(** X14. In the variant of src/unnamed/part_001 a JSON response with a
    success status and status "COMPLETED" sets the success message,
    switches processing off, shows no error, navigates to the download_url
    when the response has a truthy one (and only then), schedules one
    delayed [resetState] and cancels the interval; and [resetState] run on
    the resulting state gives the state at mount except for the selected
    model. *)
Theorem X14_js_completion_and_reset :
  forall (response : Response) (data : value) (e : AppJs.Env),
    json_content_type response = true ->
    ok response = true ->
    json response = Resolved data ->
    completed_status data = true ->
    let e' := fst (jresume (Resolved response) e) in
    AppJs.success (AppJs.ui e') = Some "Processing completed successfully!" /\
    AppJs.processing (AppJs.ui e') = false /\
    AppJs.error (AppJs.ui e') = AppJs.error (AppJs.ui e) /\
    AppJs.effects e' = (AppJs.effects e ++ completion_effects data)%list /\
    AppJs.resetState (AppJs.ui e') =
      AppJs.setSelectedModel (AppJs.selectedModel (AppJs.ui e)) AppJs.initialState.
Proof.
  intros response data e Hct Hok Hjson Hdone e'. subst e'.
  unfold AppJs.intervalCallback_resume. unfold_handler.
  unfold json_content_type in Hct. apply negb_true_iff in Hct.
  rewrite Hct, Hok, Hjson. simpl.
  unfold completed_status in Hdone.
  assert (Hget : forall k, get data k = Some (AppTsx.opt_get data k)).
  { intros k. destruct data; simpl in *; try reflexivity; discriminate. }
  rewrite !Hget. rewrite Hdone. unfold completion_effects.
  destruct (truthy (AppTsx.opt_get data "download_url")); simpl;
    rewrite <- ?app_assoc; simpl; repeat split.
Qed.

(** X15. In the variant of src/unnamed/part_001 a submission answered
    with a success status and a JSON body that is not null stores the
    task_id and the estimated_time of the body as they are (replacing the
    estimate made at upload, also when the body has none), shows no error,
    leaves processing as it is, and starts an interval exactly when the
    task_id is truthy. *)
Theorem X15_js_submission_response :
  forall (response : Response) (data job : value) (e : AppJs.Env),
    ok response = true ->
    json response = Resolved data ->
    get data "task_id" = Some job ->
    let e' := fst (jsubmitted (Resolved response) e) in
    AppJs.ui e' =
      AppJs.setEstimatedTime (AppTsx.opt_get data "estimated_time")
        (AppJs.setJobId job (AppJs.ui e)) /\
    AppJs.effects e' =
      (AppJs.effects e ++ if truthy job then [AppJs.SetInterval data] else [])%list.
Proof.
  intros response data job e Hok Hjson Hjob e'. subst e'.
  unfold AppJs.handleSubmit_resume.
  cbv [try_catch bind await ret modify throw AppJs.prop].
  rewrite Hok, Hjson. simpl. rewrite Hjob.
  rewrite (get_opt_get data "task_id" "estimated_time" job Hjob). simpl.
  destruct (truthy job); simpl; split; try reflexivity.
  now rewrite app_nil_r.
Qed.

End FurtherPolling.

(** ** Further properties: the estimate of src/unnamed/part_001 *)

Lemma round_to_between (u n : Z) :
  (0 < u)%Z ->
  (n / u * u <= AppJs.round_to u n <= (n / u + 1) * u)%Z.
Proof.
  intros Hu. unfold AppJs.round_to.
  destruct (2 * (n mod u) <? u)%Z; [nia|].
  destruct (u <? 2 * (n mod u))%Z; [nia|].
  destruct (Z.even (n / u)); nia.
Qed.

Problem details:
Return the lines above that include the string "Hjob".

Result for this task:
  intros response data job e Hok Hjson Hjob e'. subst e'.
  rewrite Hok, Hjson. simpl. rewrite Hjob.
  rewrite (get_opt_get data "task_id" "estimated_time" job Hjob). simpl.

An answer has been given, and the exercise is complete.